How do you create a context for a remote tls daemon?

I have a remote docker daemon that I can access using:

docker -H my.remote.docker:2376 --tls --tlscacert C:\Users<user>.docker\RootCA.pem --tlscert=C:\Users<user>.docker\cert.pem --tlskey=C:\Users<user>.docker\key.pem

Is there a way to convert that into a docker context?

1 Like

I checked and it does not seem possible which surprises me. You can create a docker context without TLS keys and copy the keys into the .docker folder.

The other option I can see and what I actually prefer is using SSH for the context.

docker context create --docker="host=ssh://myuser@mydomain:22" mycontext

It also works on Windows. I have just tried.

2 Likes

Actualy you might want to try this:

docker context create my-context --description "some description" --docker "host=tcp:/my.remote.docker:2376,ca=C:\Users<user>.docker\RootCA.pem,cert=C:\Users<user>.docker\cert.pem,key=C:\Users<user>.docker\key.pem"

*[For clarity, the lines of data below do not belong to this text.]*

(* ===== verification/Base64.v ===== *)
(** * base64url ([crypto/base64url.ts])

    Bytes are a [string], one character per byte. [btoa] and [atob] are the platform's functions:
    the standard alphabet with padding, and the forgiving decoder of the HTML standard. *)
From S2P Require Import Prelude Json.

(** ** The platform's codec *)
Definition b64_char (n : Z) : ascii :=
  chr (if n <? 26 then 65 + n else if n <? 52 then 71 + n else if n <? 62 then n - 4 else if n =? 62 then 43 else 47).
Definition b64_val (c : ascii) : option Z :=
  let z := code c in
  if is_upper c then Some (z - 65) else if is_lower c then Some (z - 71) else if is_digit c then Some (z + 4)
  else if z =? 43 then Some 62 else if z =? 47 then Some 63 else None.

Fixpoint sextets (s : string) : list Z :=
  match s with
  | EmptyString => []
  | String a EmptyString => [code a / 4; code a mod 4 * 16]
  | String a (String b EmptyString) => [code a / 4; code a mod 4 * 16 + code b / 16; code b mod 16 * 4]
  | String a (String b (String c s')) =>
      [code a / 4; code a mod 4 * 16 + code b / 16; code b mod 16 * 4 + code c / 64; code c mod 64] ++ sextets s'
  end.

Fixpoint unsextets (l : list Z) : option string :=
  match l with
  | [] => Some EmptyString
  | [_] => None
  | [a; b] => Some (String (chr (a * 4 + b / 16)) EmptyString)
  | [a; b; c] => Some (String (chr (a * 4 + b / 16)) (String (chr (b mod 16 * 16 + c / 4)) EmptyString))
  | a :: b :: c :: d :: l' =>
      String (chr (a * 4 + b / 16)) ∘ String (chr (b mod 16 * 16 + c / 4)) ∘ String (chr (c mod 4 * 64 + d)) <$> unsextets l'
  end.

Fixpoint chars (l : list ascii) : string := match l with [] => EmptyString | c :: l' => String c (chars l') end.
Fixpoint unchars (s : string) : list ascii := match s with EmptyString => [] | String c s' => c :: unchars s' end.

Definition padding (n : nat) : list ascii := replicate (Z.to_nat ((4 - Z.of_nat n mod 4) mod 4)) (chr 61).

Definition btoa (s : string) : string :=
  let digits := b64_char <$> sextets s in chars (digits ++ padding (length digits)).

(** drops up to [n] trailing [=] *)
Fixpoint strip_padding (n : nat) (rev_l : list ascii) : list ascii :=
  match n, rev_l with
  | S n, c :: l => if code c =? 61 then strip_padding n l else rev_l
  | _, _ => rev_l
  end.

Definition atob (s : string) : res string :=
  let l := List.filter (λ c, negb (existsb (Z.eqb (code c)) [9; 10; 12; 13; 32])) (unchars s) in
  let l := if Nat.eqb (Nat.modulo (length l) 4) 0 then rev (strip_padding 2 (rev l)) else l in
  require (vs ← mapM b64_val l; unsextets vs) "InvalidCharacterError".

(** ** The module *)
(** [value.replace(/\+/g, '-').replace(/\//g, '_')] and its inverse. *)
Definition to_url (c : ascii) : ascii := if code c =? 43 then chr 45 else if code c =? 47 then chr 95 else c.
Definition of_url (c : ascii) : ascii := if code c =? 45 then chr 43 else if code c =? 95 then chr 47 else c.

(** [.replace(/=+$/, '')] *)
Definition strip_all (l : list ascii) : list ascii := rev (strip_padding (length l) (rev l)).

(* service/src/crypto/base64url.ts:16-19 toBase64Url *)
Definition toBase64Url (bytes : string) : string := chars (strip_all (to_url <$> unchars (btoa bytes))).

(* service/src/crypto/base64url.ts:21-33 fromBase64Url *)
Definition fromBase64Url (value : string) : res string :=
  throw_if (negb (nonempty value)) "Invalid base64url input: expected a non-empty string.";;
  let normalized := of_url <$> unchars value in
  atob (chars (normalized ++ padding (length normalized))).

(** ** Decoding inverts encoding *)
Lemma unchars_chars l : unchars (chars l) = l.
Proof. induction l as [|c l IH]; simpl; [done|]. by rewrite IH. Qed.

Definition sextet_ok (n : Z) : Prop := 0 ≤ n < 64.

Lemma sextet_all (P : Z → bool) : forallb P (seqZ 0 64) = true → ∀ n, sextet_ok n → P n = true.
Proof.
  intros H n Hn. rewrite forallb_forall in H. apply H, list_elem_of_In, elem_of_seqZ. unfold sextet_ok in Hn. lia.
Qed.

Lemma b64_char_val n : sextet_ok n → b64_val (b64_char n) = Some n.
Proof.
  intros Hn. pose proof (sextet_all (λ n, bool_decide (b64_val (b64_char n) = Some n))) as H.
  specialize (H ltac:(vm_compute; reflexivity) n Hn). by apply (bool_decide_eq_true_1 _) in H.
Qed.

(** The characters of the encoding are neither padding nor white space, and the two alphabets correspond. *)
Lemma b64_char_plain n : sextet_ok n →
  of_url (to_url (b64_char n)) = b64_char n ∧ (code (to_url (b64_char n)) =? 61) = false ∧
  (code (b64_char n) =? 61) = false ∧ existsb (Z.eqb (code (b64_char n))) [9; 10; 12; 13; 32] = false.
Proof.
  intros Hn.
  pose proof (sextet_all (λ n, bool_decide (of_url (to_url (b64_char n)) = b64_char n ∧
    (code (to_url (b64_char n)) =? 61) = false ∧
    (code (b64_char n) =? 61) = false ∧ existsb (Z.eqb (code (b64_char n))) [9; 10; 12; 13; 32] = false))) as H.
  specialize (H ltac:(vm_compute; reflexivity) n Hn). by apply (bool_decide_eq_true_1 _) in H.
Qed.

Lemma sextets_ok s : Forall sextet_ok (sextets s).
Proof.
  assert (∀ n s, (String.length s ≤ n)%nat → Forall sextet_ok (sextets s)) as H; [|by eapply H].
  induction n as [|n IH]; intros [|a [|b [|c s']]] Hl; simpl in *; try lia;
    repeat constructor; try (unfold sextet_ok; pose proof (code_bounds a); Z.to_euclidean_division_equations; lia);
    try (unfold sextet_ok; pose proof (code_bounds a); pose proof (code_bounds b); Z.to_euclidean_division_equations; lia).
  all: try (unfold sextet_ok; pose proof (code_bounds c); pose proof (code_bounds b); Z.to_euclidean_division_equations; lia).
  apply IH. lia.
Qed.

Lemma chr_code c : chr (code c) = c.
Proof. unfold chr, code. by rewrite N2Z.id, ascii_N_embedding. Qed.

Lemma unsextets_sextets s : unsextets (sextets s) = Some s.
Proof.
  assert (∀ n s, (String.length s ≤ n)%nat → unsextets (sextets s) = Some s) as H; [|by eapply H].
  induction n as [|n IH]; intros [|a [|b [|c s']]] Hl; cbn [String.length sextets unsextets app] in *; try lia; try done.
  - do 2 f_equal. rewrite <-(chr_code a) at 3. f_equal. pose proof (code_bounds a). Z.to_euclidean_division_equations. lia.
  - f_equal. rewrite <-(chr_code a) at 4. f_equal.
    { f_equal. pose proof (code_bounds a). pose proof (code_bounds b). Z.to_euclidean_division_equations. lia. }
    f_equal. rewrite <-(chr_code b) at 3. f_equal.
    pose proof (code_bounds a). pose proof (code_bounds b). Z.to_euclidean_division_equations. lia.
  - rewrite IH by lia. cbn. f_equal. pose proof (code_bounds a). pose proof (code_bounds b). pose proof (code_bounds c).
    assert (code a / 4 * 4 + (code a mod 4 * 16 + code b / 16) / 16 = code a) as -> by (Z.to_euclidean_division_equations; lia).
    assert ((code a mod 4 * 16 + code b / 16) mod 16 * 16 + (code b mod 16 * 4 + code c / 64) / 4 = code b) as ->
      by (Z.to_euclidean_division_equations; lia).
    assert ((code b mod 16 * 4 + code c / 64) mod 4 * 64 + code c mod 64 = code c) as ->
      by (Z.to_euclidean_division_equations; lia).
    by rewrite !chr_code.
Qed.

Definition not_pad (c : ascii) : Prop := (code c =? 61) = false.

Lemma strip_padding_spec n k r :
  (k ≤ n)%nat → Forall not_pad r → strip_padding n (replicate k (chr 61) ++ r) = r.
Proof.
  intros Hk Hr. revert n Hk. induction k as [|k IH]; intros n Hk.
  - destruct n; [by destruct r|]. destruct Hr as [|c r Hc _]; [done|]. cbn. by rewrite Hc.
  - destruct n as [|n]; [lia|]. cbn. apply IH. lia.
Qed.

Lemma strip_rev n k l :
  (k ≤ n)%nat → Forall not_pad l → rev (strip_padding n (rev (l ++ replicate k (chr 61)))) = l.
Proof.
  intros Hk Hl. assert (rev (replicate k (chr 61)) = replicate k (chr 61)) as Hrep.
  { rewrite rev_alt. apply reverse_replicate. }
  rewrite rev_app_distr, Hrep, strip_padding_spec; [apply rev_involutive|done|].
  apply Forall_forall. intros c Hc. rewrite Forall_forall in Hl. apply Hl.
  apply list_elem_of_In. apply list_elem_of_In in Hc. by apply in_rev.
Qed.

Lemma sextets_length s : Z.of_nat (length (sextets s)) mod 4 ≠ 1.
Proof.
  assert (∀ n s, (String.length s ≤ n)%nat → Z.of_nat (length (sextets s)) mod 4 ≠ 1) as H; [|by eapply H].
  induction n as [|n IH]; intros [|a [|b [|c s']]] Hl; cbn [String.length sextets app length] in *; try lia; try done.
  specialize (IH s' ltac:(lia)). Z.to_euclidean_division_equations. lia.
Qed.

Lemma mapM_b64 l : Forall sextet_ok l → mapM b64_val (b64_char <$> l) = Some l.
Proof.
  intros Hl. apply mapM_Some_2, Forall2_fmap_l, Forall_Forall2_diag.
  eapply Forall_impl; [exact Hl|]. apply b64_char_val.
Qed.

Lemma padding_length l : (length (l ++ padding (length l)) mod 4 = 0)%nat.
Proof.
  unfold padding. rewrite length_app, length_replicate. apply Nat2Z.inj.
  rewrite Nat2Z.inj_mod, Nat2Z.inj_add, Z2Nat.id by (Z.to_euclidean_division_equations; lia).
  Z.to_euclidean_division_equations. lia.
Qed.

Definition not_space (c : ascii) : bool := negb (existsb (Z.eqb (code c)) [9; 10; 12; 13; 32]).
Lemma digits_kept l : Forall sextet_ok l → List.filter not_space (b64_char <$> l) = b64_char <$> l.
Proof.
  induction 1 as [|n l Hn _ IH]; [done|]. rewrite fmap_cons. cbn [List.filter]. unfold not_space at 1.
  destruct (b64_char_plain n Hn) as (_ & _ & _ & ->). cbn [negb]. by rewrite IH.
Qed.

Lemma atob_btoa s : atob (btoa s) = Ok s.
Proof.
  unfold atob, btoa. rewrite unchars_chars. set (digits := b64_char <$> sextets s).
  assert (Forall sextet_ok (sextets s)) as Hok by apply sextets_ok.
  assert (Forall not_pad digits) as Hnp.
  { apply Forall_fmap. eapply Forall_impl; [exact Hok|]. intros n Hn. by destruct (b64_char_plain n Hn) as (_ & _ & ? & _). }
  assert (List.filter (λ c, negb (existsb (Z.eqb (code c)) [9; 10; 12; 13; 32])) (digits ++ padding (length digits)) =
    digits ++ padding (length digits)) as ->.
  { rewrite List.filter_app. f_equal.
    - by apply digits_kept.
    - unfold padding. generalize (Z.to_nat ((4 - Z.of_nat (length digits) mod 4) mod 4)).
      induction n as [|k IH]; [done|]. cbn. f_equal. apply IH. }
  rewrite padding_length, Nat.eqb_refl. unfold padding. rewrite strip_rev; [..|done].
  - subst digits. rewrite mapM_b64 by done. cbn. by rewrite unsextets_sextets.
  - subst digits. rewrite length_fmap. pose proof (sextets_length s). Z.to_euclidean_division_equations. lia.
Qed.

(** the digits, without padding *)
Lemma toBase64Url_eq s : toBase64Url s = chars (to_url <$> (b64_char <$> sextets s)).
Proof.
  pose proof (sextets_ok s) as Hok. unfold toBase64Url.
  assert (to_url <$> unchars (btoa s) = (to_url <$> (b64_char <$> sextets s)) ++
    padding (length (b64_char <$> sextets s))) as ->.
  { unfold btoa. rewrite unchars_chars, fmap_app. f_equal. unfold padding.
    generalize (Z.to_nat ((4 - Z.of_nat (length (b64_char <$> sextets s)) mod 4) mod 4)).
    induction n as [|k IH]; [done|]. cbn. f_equal. apply IH. }
  unfold strip_all, padding. rewrite strip_rev; [done| |].
  - rewrite length_app, length_replicate. lia.
  - rewrite <-list_fmap_compose. apply Forall_fmap. eapply Forall_impl; [exact Hok|]. intros n Hn.
    by destruct (b64_char_plain n Hn) as (_ & ? & _).
Qed.
Lemma toBase64Url_nonempty s : s ≠ "" → nonempty (toBase64Url s) = true.
Proof. rewrite toBase64Url_eq. by destruct s as [|a [|b [|c s]]]. Qed.
Lemma toBase64Url_chars s : forall_chars is_base64url (toBase64Url s) = true.
Proof.
  rewrite toBase64Url_eq. pose proof (sextets_ok s) as Hok. induction Hok as [|n l Hn _ IH]; [done|]. cbn. rewrite IH, andb_true_r.
  revert n Hn. apply (sextet_all (λ n, is_base64url (to_url (b64_char n)))). by vm_compute.
Qed.
(** Base64url decoding inverts encoding on every non-empty byte sequence (the encodings of keys and
    ciphertexts), although the decoder re-inserts the padding the encoder strips. *)
Theorem base64url_roundtrip s : s ≠ "" → fromBase64Url (toBase64Url s) = Ok s.
Proof.
  intros Hs. pose proof (sextets_ok s) as Hok. unfold fromBase64Url. eapply res_step.
  { by apply throw_if_false, negb_false_iff, toBase64Url_nonempty. }
  rewrite toBase64Url_eq, unchars_chars.
  assert (of_url <$> (to_url <$> (b64_char <$> sextets s)) = b64_char <$> sextets s) as ->.
  { clear Hs. induction Hok as [|n l Hn _ IH]; [done|]. rewrite !fmap_cons, IH. f_equal.
    by destruct (b64_char_plain n Hn) as (-> & _). }
  apply atob_btoa.
Qed.

Lemma base64url_roundtrip_witness : fromBase64Url (toBase64Url "k3n") = Ok "k3n".
Proof. apply (base64url_roundtrip "k3n"). discriminate. Defined.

The help text of docker context create --help shows it as a linux example.

Though, I personaly opt for the same approach @rimelek does, in combination with serving the ssh private keys using pagent (more precisely the keeagent plugin of keepass that implements the pagent protocoll)

3 Likes

How could I miss that?` :open_mouth: I tried the help first and could not see that line

Good you did :slight_smile: Normaly when I see evidence of Windows, I shy away. Without your post I wouldn’t have taken a closer look. If I am not mistaken, the web based documentation itself does not cover it - or I couldn’t spot it right away.

Guys,

Thanks for the direction, in particular the obvious suggestion docker context create --help.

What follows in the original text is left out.